Excerpted records:
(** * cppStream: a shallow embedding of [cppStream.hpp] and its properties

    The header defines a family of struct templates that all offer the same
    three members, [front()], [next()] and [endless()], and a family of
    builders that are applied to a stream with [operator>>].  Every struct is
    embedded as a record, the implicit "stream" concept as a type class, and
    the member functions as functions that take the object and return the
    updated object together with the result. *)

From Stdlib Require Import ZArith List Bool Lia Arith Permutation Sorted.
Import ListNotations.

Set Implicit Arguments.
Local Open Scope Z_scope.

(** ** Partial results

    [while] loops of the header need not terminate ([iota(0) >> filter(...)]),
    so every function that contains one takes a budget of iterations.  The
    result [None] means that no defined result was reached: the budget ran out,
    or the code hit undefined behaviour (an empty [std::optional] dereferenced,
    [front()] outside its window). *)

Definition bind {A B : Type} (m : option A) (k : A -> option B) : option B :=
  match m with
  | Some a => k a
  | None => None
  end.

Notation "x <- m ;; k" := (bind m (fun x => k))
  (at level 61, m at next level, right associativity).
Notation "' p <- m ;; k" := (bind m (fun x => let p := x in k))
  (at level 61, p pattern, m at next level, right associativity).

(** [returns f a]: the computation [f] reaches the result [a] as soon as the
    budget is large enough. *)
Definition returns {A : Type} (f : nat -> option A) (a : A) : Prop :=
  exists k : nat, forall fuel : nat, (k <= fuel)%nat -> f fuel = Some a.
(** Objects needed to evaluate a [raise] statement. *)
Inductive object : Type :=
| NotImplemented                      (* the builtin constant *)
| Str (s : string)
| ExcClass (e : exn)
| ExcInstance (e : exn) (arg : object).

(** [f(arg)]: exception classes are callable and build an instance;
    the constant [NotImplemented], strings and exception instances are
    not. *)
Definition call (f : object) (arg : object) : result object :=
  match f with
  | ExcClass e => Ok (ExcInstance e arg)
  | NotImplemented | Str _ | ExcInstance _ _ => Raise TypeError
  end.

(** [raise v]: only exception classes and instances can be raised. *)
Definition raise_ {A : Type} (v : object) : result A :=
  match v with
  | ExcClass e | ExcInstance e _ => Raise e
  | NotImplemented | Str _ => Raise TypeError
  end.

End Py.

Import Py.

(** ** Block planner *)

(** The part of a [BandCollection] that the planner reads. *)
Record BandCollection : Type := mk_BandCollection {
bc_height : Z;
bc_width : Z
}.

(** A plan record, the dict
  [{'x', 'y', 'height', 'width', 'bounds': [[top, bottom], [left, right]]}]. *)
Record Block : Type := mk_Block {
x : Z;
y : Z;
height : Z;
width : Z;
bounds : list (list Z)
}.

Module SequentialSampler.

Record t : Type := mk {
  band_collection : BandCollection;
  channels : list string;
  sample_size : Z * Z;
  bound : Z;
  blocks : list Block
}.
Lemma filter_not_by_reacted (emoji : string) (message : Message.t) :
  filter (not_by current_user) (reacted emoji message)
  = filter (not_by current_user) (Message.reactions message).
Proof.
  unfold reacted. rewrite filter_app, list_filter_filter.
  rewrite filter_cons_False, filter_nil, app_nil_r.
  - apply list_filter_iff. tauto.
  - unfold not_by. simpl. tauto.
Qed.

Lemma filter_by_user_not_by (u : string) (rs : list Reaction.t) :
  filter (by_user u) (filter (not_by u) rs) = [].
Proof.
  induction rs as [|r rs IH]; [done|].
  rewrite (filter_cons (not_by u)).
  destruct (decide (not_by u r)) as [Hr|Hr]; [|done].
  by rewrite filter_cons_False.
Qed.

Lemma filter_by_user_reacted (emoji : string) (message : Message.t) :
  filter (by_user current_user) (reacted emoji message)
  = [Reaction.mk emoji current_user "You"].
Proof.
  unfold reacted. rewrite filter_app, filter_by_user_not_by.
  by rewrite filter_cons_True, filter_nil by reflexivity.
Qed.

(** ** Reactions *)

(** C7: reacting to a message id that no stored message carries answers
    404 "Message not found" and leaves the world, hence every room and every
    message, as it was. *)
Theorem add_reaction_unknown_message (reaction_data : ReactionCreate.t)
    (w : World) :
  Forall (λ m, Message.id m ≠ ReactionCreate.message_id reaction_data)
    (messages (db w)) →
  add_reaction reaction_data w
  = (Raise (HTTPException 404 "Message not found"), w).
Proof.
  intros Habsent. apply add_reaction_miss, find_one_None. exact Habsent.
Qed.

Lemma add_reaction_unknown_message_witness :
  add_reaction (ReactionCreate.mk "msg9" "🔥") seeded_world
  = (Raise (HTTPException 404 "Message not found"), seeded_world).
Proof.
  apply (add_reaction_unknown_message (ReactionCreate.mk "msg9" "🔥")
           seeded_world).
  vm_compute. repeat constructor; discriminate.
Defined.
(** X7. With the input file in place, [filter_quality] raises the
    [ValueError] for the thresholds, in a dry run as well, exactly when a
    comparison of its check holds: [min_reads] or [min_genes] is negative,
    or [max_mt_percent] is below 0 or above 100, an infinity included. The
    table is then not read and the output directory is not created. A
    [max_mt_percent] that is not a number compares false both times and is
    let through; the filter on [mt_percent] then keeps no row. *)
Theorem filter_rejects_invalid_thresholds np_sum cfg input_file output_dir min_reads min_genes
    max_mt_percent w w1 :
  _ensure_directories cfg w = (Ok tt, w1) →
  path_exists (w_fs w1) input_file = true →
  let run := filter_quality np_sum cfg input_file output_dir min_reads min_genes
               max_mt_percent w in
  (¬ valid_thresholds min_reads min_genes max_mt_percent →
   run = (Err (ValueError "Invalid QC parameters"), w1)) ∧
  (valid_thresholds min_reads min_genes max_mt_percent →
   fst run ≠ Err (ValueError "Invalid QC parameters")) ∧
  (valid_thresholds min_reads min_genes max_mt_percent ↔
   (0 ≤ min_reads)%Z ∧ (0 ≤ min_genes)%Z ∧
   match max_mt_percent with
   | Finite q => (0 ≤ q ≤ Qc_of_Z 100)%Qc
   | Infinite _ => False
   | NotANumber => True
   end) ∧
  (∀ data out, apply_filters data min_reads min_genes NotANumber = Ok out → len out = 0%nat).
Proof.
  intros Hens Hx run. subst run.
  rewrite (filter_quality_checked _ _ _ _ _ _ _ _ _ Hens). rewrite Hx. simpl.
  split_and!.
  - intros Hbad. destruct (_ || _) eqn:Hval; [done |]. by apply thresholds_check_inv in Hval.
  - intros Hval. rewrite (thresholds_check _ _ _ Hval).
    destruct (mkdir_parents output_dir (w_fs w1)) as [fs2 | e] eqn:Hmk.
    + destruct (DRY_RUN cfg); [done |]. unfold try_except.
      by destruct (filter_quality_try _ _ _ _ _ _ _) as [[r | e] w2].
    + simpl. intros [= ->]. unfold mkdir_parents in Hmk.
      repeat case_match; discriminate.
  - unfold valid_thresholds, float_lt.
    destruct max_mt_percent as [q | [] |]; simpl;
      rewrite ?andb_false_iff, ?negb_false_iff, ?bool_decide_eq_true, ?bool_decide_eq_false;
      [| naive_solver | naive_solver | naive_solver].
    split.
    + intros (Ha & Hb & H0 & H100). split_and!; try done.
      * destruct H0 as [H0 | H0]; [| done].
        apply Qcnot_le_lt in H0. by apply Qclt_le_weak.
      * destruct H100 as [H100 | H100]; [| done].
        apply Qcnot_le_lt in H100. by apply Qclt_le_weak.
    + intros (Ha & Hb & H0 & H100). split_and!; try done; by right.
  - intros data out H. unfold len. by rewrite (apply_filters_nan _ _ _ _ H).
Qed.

The task:
Having read the records, return each one exactly.

Written solution:
(** * cppStream: a shallow embedding of [cppStream.hpp] and its properties

    The header defines a family of struct templates that all offer the same
    three members, [front()], [next()] and [endless()], and a family of
    builders that are applied to a stream with [operator>>].  Every struct is
    embedded as a record, the implicit "stream" concept as a type class, and
    the member functions as functions that take the object and return the
    updated object together with the result. *)

From Stdlib Require Import ZArith List Bool Lia Arith Permutation Sorted.
Import ListNotations.

Set Implicit Arguments.
Local Open Scope Z_scope.

(** ** Partial results

    [while] loops of the header need not terminate ([iota(0) >> filter(...)]),
    so every function that contains one takes a budget of iterations.  The
    result [None] means that no defined result was reached: the budget ran out,
    or the code hit undefined behaviour (an empty [std::optional] dereferenced,
    [front()] outside its window). *)

Definition bind {A B : Type} (m : option A) (k : A -> option B) : option B :=
  match m with
  | Some a => k a
  | None => None
  end.

Notation "x <- m ;; k" := (bind m (fun x => k))
  (at level 61, m at next level, right associativity).
Notation "' p <- m ;; k" := (bind m (fun x => let p := x in k))
  (at level 61, p pattern, m at next level, right associativity).

(** [returns f a]: the computation [f] reaches the result [a] as soon as the
    budget is large enough. *)
Definition returns {A : Type} (f : nat -> option A) (a : A) : Prop :=
  exists k : nat, forall fuel : nat, (k <= fuel)%nat -> f fuel = Some a.
(** Objects needed to evaluate a [raise] statement. *)
Inductive object : Type :=
| NotImplemented                      (* the builtin constant *)
| Str (s : string)
| ExcClass (e : exn)
| ExcInstance (e : exn) (arg : object).

(** [f(arg)]: exception classes are callable and build an instance;
    the constant [NotImplemented], strings and exception instances are
    not. *)
Definition call (f : object) (arg : object) : result object :=
  match f with
  | ExcClass e => Ok (ExcInstance e arg)
  | NotImplemented | Str _ | ExcInstance _ _ => Raise TypeError
  end.

(** [raise v]: only exception classes and instances can be raised. *)
Definition raise_ {A : Type} (v : object) : result A :=
  match v with
  | ExcClass e | ExcInstance e _ => Raise e
  | NotImplemented | Str _ => Raise TypeError
  end.

End Py.

Import Py.

(** ** Block planner *)

(** The part of a [BandCollection] that the planner reads. *)
Record BandCollection : Type := mk_BandCollection {
bc_height : Z;
bc_width : Z
}.

(** A plan record, the dict
  [{'x', 'y', 'height', 'width', 'bounds': [[top, bottom], [left, right]]}]. *)
Record Block : Type := mk_Block {
x : Z;
y : Z;
height : Z;
width : Z;
bounds : list (list Z)
}.

Module SequentialSampler.

Record t : Type := mk {
  band_collection : BandCollection;
  channels : list string;
  sample_size : Z * Z;
  bound : Z;
  blocks : list Block
}.
Lemma filter_not_by_reacted (emoji : string) (message : Message.t) :
  filter (not_by current_user) (reacted emoji message)
  = filter (not_by current_user) (Message.reactions message).
Proof.
  unfold reacted. rewrite filter_app, list_filter_filter.
  rewrite filter_cons_False, filter_nil, app_nil_r.
  - apply list_filter_iff. tauto.
  - unfold not_by. simpl. tauto.
Qed.

Lemma filter_by_user_not_by (u : string) (rs : list Reaction.t) :
  filter (by_user u) (filter (not_by u) rs) = [].
Proof.
  induction rs as [|r rs IH]; [done|].
  rewrite (filter_cons (not_by u)).
  destruct (decide (not_by u r)) as [Hr|Hr]; [|done].
  by rewrite filter_cons_False.
Qed.

Lemma filter_by_user_reacted (emoji : string) (message : Message.t) :
  filter (by_user current_user) (reacted emoji message)
  = [Reaction.mk emoji current_user "You"].
Proof.
  unfold reacted. rewrite filter_app, filter_by_user_not_by.
  by rewrite filter_cons_True, filter_nil by reflexivity.
Qed.

(** ** Reactions *)

(** C7: reacting to a message id that no stored message carries answers
    404 "Message not found" and leaves the world, hence every room and every
    message, as it was. *)
Theorem add_reaction_unknown_message (reaction_data : ReactionCreate.t)
    (w : World) :
  Forall (λ m, Message.id m ≠ ReactionCreate.message_id reaction_data)
    (messages (db w)) →
  add_reaction reaction_data w
  = (Raise (HTTPException 404 "Message not found"), w).
Proof.
  intros Habsent. apply add_reaction_miss, find_one_None. exact Habsent.
Qed.

Lemma add_reaction_unknown_message_witness :
  add_reaction (ReactionCreate.mk "msg9" "🔥") seeded_world
  = (Raise (HTTPException 404 "Message not found"), seeded_world).
Proof.
  apply (add_reaction_unknown_message (ReactionCreate.mk "msg9" "🔥")
           seeded_world).
  vm_compute. repeat constructor; discriminate.
Defined.
(** X7. With the input file in place, [filter_quality] raises the
    [ValueError] for the thresholds, in a dry run as well, exactly when a
    comparison of its check holds: [min_reads] or [min_genes] is negative,
    or [max_mt_percent] is below 0 or above 100, an infinity included. The
    table is then not read and the output directory is not created. A
    [max_mt_percent] that is not a number compares false both times and is
    let through; the filter on [mt_percent] then keeps no row. *)
Theorem filter_rejects_invalid_thresholds np_sum cfg input_file output_dir min_reads min_genes
    max_mt_percent w w1 :
  _ensure_directories cfg w = (Ok tt, w1) →
  path_exists (w_fs w1) input_file = true →
  let run := filter_quality np_sum cfg input_file output_dir min_reads min_genes
               max_mt_percent w in
  (¬ valid_thresholds min_reads min_genes max_mt_percent →
   run = (Err (ValueError "Invalid QC parameters"), w1)) ∧
  (valid_thresholds min_reads min_genes max_mt_percent →
   fst run ≠ Err (ValueError "Invalid QC parameters")) ∧
  (valid_thresholds min_reads min_genes max_mt_percent ↔
   (0 ≤ min_reads)%Z ∧ (0 ≤ min_genes)%Z ∧
   match max_mt_percent with
   | Finite q => (0 ≤ q ≤ Qc_of_Z 100)%Qc
   | Infinite _ => False
   | NotANumber => True
   end) ∧
  (∀ data out, apply_filters data min_reads min_genes NotANumber = Ok out → len out = 0%nat).
Proof.
  intros Hens Hx run. subst run.
  rewrite (filter_quality_checked _ _ _ _ _ _ _ _ _ Hens). rewrite Hx. simpl.
  split_and!.
  - intros Hbad. destruct (_ || _) eqn:Hval; [done |]. by apply thresholds_check_inv in Hval.
  - intros Hval. rewrite (thresholds_check _ _ _ Hval).
    destruct (mkdir_parents output_dir (w_fs w1)) as [fs2 | e] eqn:Hmk.
    + destruct (DRY_RUN cfg); [done |]. unfold try_except.
      by destruct (filter_quality_try _ _ _ _ _ _ _) as [[r | e] w2].
    + simpl. intros [= ->]. unfold mkdir_parents in Hmk.
      repeat case_match; discriminate.
  - unfold valid_thresholds, float_lt.
    destruct max_mt_percent as [q | [] |]; simpl;
      rewrite ?andb_false_iff, ?negb_false_iff, ?bool_decide_eq_true, ?bool_decide_eq_false;
      [| naive_solver | naive_solver | naive_solver].
    split.
    + intros (Ha & Hb & H0 & H100). split_and!; try done.
      * destruct H0 as [H0 | H0]; [| done].
        apply Qcnot_le_lt in H0. by apply Qclt_le_weak.
      * destruct H100 as [H100 | H100]; [| done].
        apply Qcnot_le_lt in H100. by apply Qclt_le_weak.
    + intros (Ha & Hb & H0 & H100). split_and!; try done; by right.
  - intros data out H. unfold len. by rewrite (apply_filters_nan _ _ _ _ H).
Qed.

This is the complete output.